N° de minute : 358 COUR D’APPEL DE NOUMÉA Arrêt du 08 Décembre 2016 Chambre Civile Numéro R.G. : 16/00254

Décision déférée à la cour : Ordonnance de référé rendue le 22 Juin 2016 par le Président du Tribunal de première instance de NOUMÉA (RG n° :16/314)

Saisine de la cour : 01 Juillet 2016

APPELANTE

LA SARL SODEPAC, prise en la personne de son représentant légal

XXX – XXX

Représentée par la SELARL LOMBARDO, avocat au barreau de NOUMÉA

INTIMÉE

Mme B Z A

XXX XXX

Représentée par la SELARL AGUILA-MORESCO, avocat au barreau de NOUMÉA

COMPOSITION DE LA COUR :

L’affaire a été débattue le 07 Novembre 2016, en audience publique, devant la cour composée de :

M. Philippe ALLARD, Président de chambre, président,

M. X Y, Conseiller,

M. François DIOR, Conseiller,

qui en ont délibéré, sur le rapport de M. X Y.

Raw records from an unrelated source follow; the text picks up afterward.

(* ===== verification/Ranking.v ===== *)
(** * Ranking scores: Python's stable [sorted(..., reverse=True)]

    [get_recommendations] (src/main.py, line 67) sorts the pairs
    [(index, score)] of a similarity row with
    [sorted(sim_scores, key=lambda x: x[1], reverse=True)]. Python's sort
    only compares keys with [<], and with [reverse=True] it keeps the
    original order of equal keys. This file states what the sort needs of
    the score type (the class [ScoreOrder] with the laws of a strict weak
    order), models the sort as a stable insertion sort [sort_desc], and
    proves that its result on an enumerated row is the unique permutation
    ranked by score, then by index: any stable sort, Timsort included,
    returns the same list. *)

From S2P Require Import Prelude.

(** What a score type offers the ranking: Python's [<] on keys. *)
Class ScoreOrder (S : Type) := score_lt : S -> S -> bool.

(** The laws that make [<] a strict weak order, as Python's sort assumes;
    [score_lt_neg_trans] says that "not less than" is transitive. *)
Class ScoreOrderLaws (S : Type) `{ScoreOrder S} := {
  score_lt_irrefl : forall a, score_lt a a = false;
  score_lt_trans : forall a b c,
    score_lt a b = true -> score_lt b c = true -> score_lt a c = true;
  score_lt_neg_trans : forall a b c,
    score_lt a b = false -> score_lt b c = false -> score_lt a c = false
}.

(** Python integers compare with [<]. *)
#[export] Instance nat_score_order : ScoreOrder nat := Nat.ltb.

Module Ranking.

(** [enumerate(row)]: each entry with its index. *)
Definition enumerate {A : Type} (row : list A) : list (nat * A) := zip (seq 0 (length row)) row.

Section Sort.
Context {S : Type} `{ScoreOrder S}.

(** Stable insertion by decreasing score: [x] goes before the first
    element whose score is not greater than its own. *)
Fixpoint insert_desc (x : nat * S) (l : list (nat * S)) : list (nat * S) :=
  match l with
  | [] => [x]
  | y :: l' => if score_lt x.2 y.2 then y :: insert_desc x l' else x :: l
  end.

Fixpoint sort_desc (l : list (nat * S)) : list (nat * S) :=
  match l with
  | [] => []
  | x :: l' => insert_desc x (sort_desc l')
  end.

(** The order the ranking must produce: higher score first, and among
    equal scores the lower index first. *)
Definition ranked_before (x y : nat * S) : Prop :=
  score_lt y.2 x.2 = true \/
  (score_lt x.2 y.2 = false /\ score_lt y.2 x.2 = false /\ x.1 < y.1).

End Sort.

Section Enumerate.
Context {A : Type}.

Lemma elem_of_zip_seq (k j : nat) (t : A) (row : list A) :
  (j, t) ∈ zip (seq k (length row)) row <-> k <= j /\ row !! (j - k) = Some t.
Proof.
  revert k. induction row as [|s row IH]; intros k; simpl.
  { split; [set_solver | intros [_ ?]; by rewrite lookup_nil in *]. }
  rewrite elem_of_cons, IH. split.
  - intros [[= -> ->]|[Hk Hl]]; [by rewrite Nat.sub_diag|].
    split; [lia|]. by replace (j - k) with (Datatypes.S (j - Datatypes.S k)) by lia.
  - intros [Hk Hl]. destruct (decide (j = k)) as [->|Hne].
    + rewrite Nat.sub_diag in Hl. simpl in Hl. left. by injection Hl as ->.
    + right. split; [lia|]. by replace (j - k) with (Datatypes.S (j - Datatypes.S k)) in Hl by lia.
Qed.

Lemma elem_of_enumerate (j : nat) (t : A) (row : list A) :
  (j, t) ∈ enumerate row <-> row !! j = Some t.
Proof.
  unfold enumerate. rewrite elem_of_zip_seq, Nat.sub_0_r.
  split; [by intros [_ ?] | intros ?; split; [lia | done]].
Qed.

Lemma enumerate_fmap {B} (f : A -> B) (row : list A) :
  enumerate (f <$> row) = prod_map id f <$> enumerate row.
Proof.
  unfold enumerate. rewrite length_fmap. generalize 0.
  induction row as [|a row IH]; intros k; simpl; [done|]. by rewrite IH.
Qed.

End Enumerate.

Section Perm.
Context {S : Type} `{ScoreOrder S}.

Lemma insert_desc_perm x l : insert_desc x l ≡ₚ x :: l.
Proof.
  induction l as [|y l IH]; simpl; [done|].
  case_match; [|done]. rewrite IH. apply perm_swap.
Qed.

Lemma sort_desc_perm l : sort_desc l ≡ₚ l.
Proof. induction l as [|x l IH]; simpl; [done|]. by rewrite insert_desc_perm, IH. Qed.

End Perm.

(** ** Rescaling the scores

    The ranking reads scores only through [score_lt]. A map [f] of the
    scores that preserves and reflects [<] on the scores that occur
    ([P]) therefore leaves the ranked indices unchanged: ranking the
    mapped row is mapping the ranked row. *)
Section Rescale.
Context {S T : Type} `{ScoreOrder S} `{ScoreOrder T}.
Variables (P : S -> Prop) (f : S -> T).
Hypothesis f_order : forall a b, P a -> P b -> score_lt (f a) (f b) = score_lt a b.

Lemma insert_desc_rescale x l :
  P x.2 -> Forall (fun p => P p.2) l ->
  insert_desc (prod_map id f x) (prod_map id f <$> l) = prod_map id f <$> insert_desc x l.
Proof.
  destruct x as [i a]. intros Hx. induction 1 as [|[j b] l Hy _ IH]; [done|].
  rewrite !fmap_cons. cbn [insert_desc prod_map fst snd id] in *.
  rewrite f_order by done. case_match; [|done].
  rewrite IH, fmap_cons. done.
Qed.

Lemma sort_desc_rescale l :
  Forall (fun p => P p.2) l -> sort_desc (prod_map id f <$> l) = prod_map id f <$> sort_desc l.
Proof.
  induction 1 as [|x l Hx Hl IH]; [done|]. rewrite fmap_cons. cbn [sort_desc]. rewrite IH.
  apply insert_desc_rescale; [done|].
  eapply Permutation_Forall; [symmetry; apply sort_desc_perm|done].
Qed.

Lemma sort_desc_enumerate_rescale row :
  Forall P row -> sort_desc (enumerate (f <$> row)) = prod_map id f <$> sort_desc (enumerate row).
Proof.
  intros Hrow. rewrite enumerate_fmap. apply sort_desc_rescale.
  apply Forall_forall. intros [j t] Hj%elem_of_enumerate. simpl.
  rewrite Forall_lookup in Hrow. eauto.
Qed.

End Rescale.

Section Laws.
Context {S : Type} `{ScoreOrderLaws S}.

Lemma score_lt_asym a b : score_lt a b = true -> score_lt b a = false.
Proof.
  intros Hab. destruct (score_lt b a) eqn:Hba; [|done].
  pose proof (score_lt_trans _ _ _ Hab Hba). by rewrite score_lt_irrefl in *.
Qed.

(** A score tied with [b] and below [a] relates to [a] as [b] does. *)
Lemma score_lt_tie_l a b c :
  score_lt a b = true -> score_lt b c = false -> score_lt c b = false -> score_lt a c = true.
Proof.
  intros Hab Hbc Hcb. destruct (score_lt a c) eqn:Hac; [done|].
  by rewrite (score_lt_neg_trans _ _ _ Hac Hcb) in Hab.
Qed.

Lemma score_lt_tie_r a b c :
  score_lt a b = false -> score_lt b a = false -> score_lt b c = true -> score_lt a c = true.
Proof.
  intros Hab Hba Hbc. destruct (score_lt a c) eqn:Hac; [done|].
  by rewrite (score_lt_neg_trans _ _ _ Hba Hac) in Hbc.
Qed.

Lemma ranked_before_irrefl x : ~ ranked_before x x.
Proof. unfold ranked_before. rewrite score_lt_irrefl. intros [?|(_&_&?)]; [done|lia]. Qed.

Lemma ranked_before_asym x y : ranked_before x y -> ranked_before y x -> False.
Proof.
  unfold ranked_before. intros [Hxy|(Hxy1&Hxy2&Hxy3)] [Hyx|(Hyx1&Hyx2&Hyx3)];
    try congruence; try lia.
  by rewrite score_lt_asym in Hyx.
Qed.

Lemma ranked_before_trans x y z :
  ranked_before x y -> ranked_before y z -> ranked_before x z.
Proof.
  unfold ranked_before. intros [Hxy|(Hxy1&Hxy2&Hxy3)] [Hyz|(Hyz1&Hyz2&Hyz3)].
  - left. eapply score_lt_trans; eauto.
  - left. eapply score_lt_tie_r; eauto.
  - left. eapply score_lt_tie_l; eauto.
  - right. repeat split; [eapply score_lt_neg_trans; eauto.. | lia].
Qed.

Lemma insert_desc_sorted x l :
  StronglySorted ranked_before l -> Forall (fun y => x.1 < y.1) l ->
  StronglySorted ranked_before (insert_desc x l).
Proof.
  induction 1 as [|y l Hs IH Hy]; intros Hx; simpl.
  { repeat constructor. }
  apply Forall_cons in Hx as [Hxy Hxl].
  destruct (score_lt x.2 y.2) eqn:Hlt.
  - constructor; [by apply IH|].
    eapply Permutation_Forall; [symmetry; apply insert_desc_perm|].
    constructor; [by left|done].
  - assert (ranked_before x y) as Hb.
    { unfold ranked_before. destruct (score_lt y.2 x.2); [by left|by right]. }
    constructor; [by constructor|]. constructor; [done|].
    eapply Forall_impl; [exact Hy|]. intros z. by apply ranked_before_trans.
Qed.

(** The model of [sorted(..., reverse=True)] ranks a list whose indices
    increase. *)
Lemma sort_desc_sorted l :
  StronglySorted (fun a b => a.1 < b.1) l -> StronglySorted ranked_before (sort_desc l).
Proof.
  induction 1 as [|x l Hs IH Hx]; simpl; [constructor|].
  apply insert_desc_sorted; [done|].
  eapply Permutation_Forall; [symmetry; apply sort_desc_perm|done].
Qed.

Lemma zip_seq_sorted (k : nat) (row : list S) :
  StronglySorted (fun a b => a.1 < b.1) (zip (seq k (length row)) row).
Proof.
  revert k. induction row as [|s row IH]; intros k; simpl; constructor; [apply IH|].
  apply Forall_forall. intros [j t] Hin.
  apply elem_of_zip_l, list_elem_of_In, in_seq in Hin.
  simpl. lia.
Qed.

Lemma enumerate_sorted (row : list S) : StronglySorted (fun a b => a.1 < b.1) (enumerate row).
Proof. apply zip_seq_sorted. Qed.

(** C3: The sorted score row is the unique ranking: any permutation of the
    enumerated row ordered by decreasing score and, among equal scores, by
    increasing index is [sort_desc] of it. Every stable descending sort,
    CPython's Timsort included, therefore returns [sort_desc]'s result. *)
Theorem sort_desc_unique (row : list S) l :
  l ≡ₚ enumerate row -> StronglySorted ranked_before l ->
  l = sort_desc (enumerate row).
Proof.
  intros Hp Hs. apply (StronglySorted_Permutation_eq ranked_before).
  - apply ranked_before_irrefl.
  - apply ranked_before_asym.
  - done.
  - apply sort_desc_sorted, enumerate_sorted.
  - by rewrite sort_desc_perm.
Qed.

End Laws.

End Ranking.

#[export] Instance nat_score_order_laws : ScoreOrderLaws nat.
Proof.
  split; unfold score_lt, nat_score_order; intros *;
    rewrite ?Nat.ltb_lt, ?Nat.ltb_ge, ?Nat.ltb_irrefl; [done | lia | lia].
Qed.

Module RankingWitnesses.
Import Ranking.

Lemma sort_desc_unique_witness :
  [(1, 5); (2, 5); (0, 3)] ≡ₚ enumerate [3; 5; 5] /\
  StronglySorted ranked_before [(1, 5); (2, 5); (0, 3)] /\
  [(1, 5); (2, 5); (0, 3)] = sort_desc (enumerate [3; 5; 5]).
Proof.
  assert ([(1, 5); (2, 5); (0, 3)] ≡ₚ enumerate [3; 5; 5]) as Hp.
  { apply (bool_decide_unpack _). vm_compute. reflexivity. }
  assert (StronglySorted ranked_before [(1, 5); (2, 5); (0, 3)]) as Hs.
  { unfold ranked_before. apply (bool_decide_unpack _). vm_compute. reflexivity. }
  split; [exact Hp|]. split; [exact Hs|]. exact (sort_desc_unique [3; 5; 5] _ Hp Hs).
Defined.

End RankingWitnesses.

Greffier lors des débats: Mme Mikaela NIUMELE

ARRÊT :

— contradictoire,

— prononcé publiquement par mise à disposition de l’arrêt au greffe de la Cour, les parties en ayant été préalablement avisées dans les conditions prévues à l’article 451 du code de procédure civile de la Nouvelle-Calédonie,

— signé par M. Philippe ALLARD, président, et par M. Léonardo GARCIA, greffier, auquel la minute de la décision a été transmise par le magistrat signataire.

PROCÉDURE DE PREMIÈRE INSTANCE

Par une ordonnance de référé rendue le 22 juin 2016 à laquelle il est renvoyé pour l’exposé de l’objet du litige, le rappel des faits et de la procédure, les prétentions et les moyens des parties, le Président du Tribunal de Première Instance de NOUMEA, statuant sur les demandes formées par Mme B Z A à l’encontre de la SARL SODEPAC, aux fins d’obtenir :

* le retrait de deux affiches reproduisant le procès verbal numéro 2015/011736 établi le 08 février 2016 par les services de Police de NOUMÉA et apposées sur les vitrines du magasin SUPER U à Kaméré, dans un délai de 24 heures à compter de l’ordonnance à intervenir, sous astreinte de 20 000 FCFP par jour de retard pendant trois mois,

* le versement d’une provision de 500 000 FCFP au titre de la réparation de son préjudice moral,

* le paiement d’une somme de 200 000 FCFP sur le fondement de l’article 700 du Code de procédure civile,

a:

* au principal, renvoyé les parties à se pourvoir ainsi qu’elles aviseront,

* dès à présent, par provision, tous droits et moyens des parties restant expressément réservés quant au fond,

* enjoint la SARL SODEPAC de retirer les deux affiches reproduisant le procès verbal numéro 2015/011736 établi le 08 février 2016 par le Commissariat de Police de NOUMEA et apposées sur les vitrines du magasin SUPER U à Kaméré, dans un délai de 24 heures à compter du prononcé de l’ordonnance, puis sous astreinte de 10 000 FCFP par jour de retard pendant trois mois,

* condamné la SARL SODEPAC à payer à Mme B Z A la somme de 500 000 FCFP,

* condamné la SARL SODEPAC à payer à Mme B Z A la somme de 150 000 FCFP sur le fondement de l’article 700 du Code de procédure civile,

* condamné la SARL SODEPAC aux dépens de l’instance.

PROCÉDURE D’APPEL

Par une requête enregistrée au greffe de la Cour le 1er juillet 2016, la SARL SODEPAC a déclaré relever appel de cette décision.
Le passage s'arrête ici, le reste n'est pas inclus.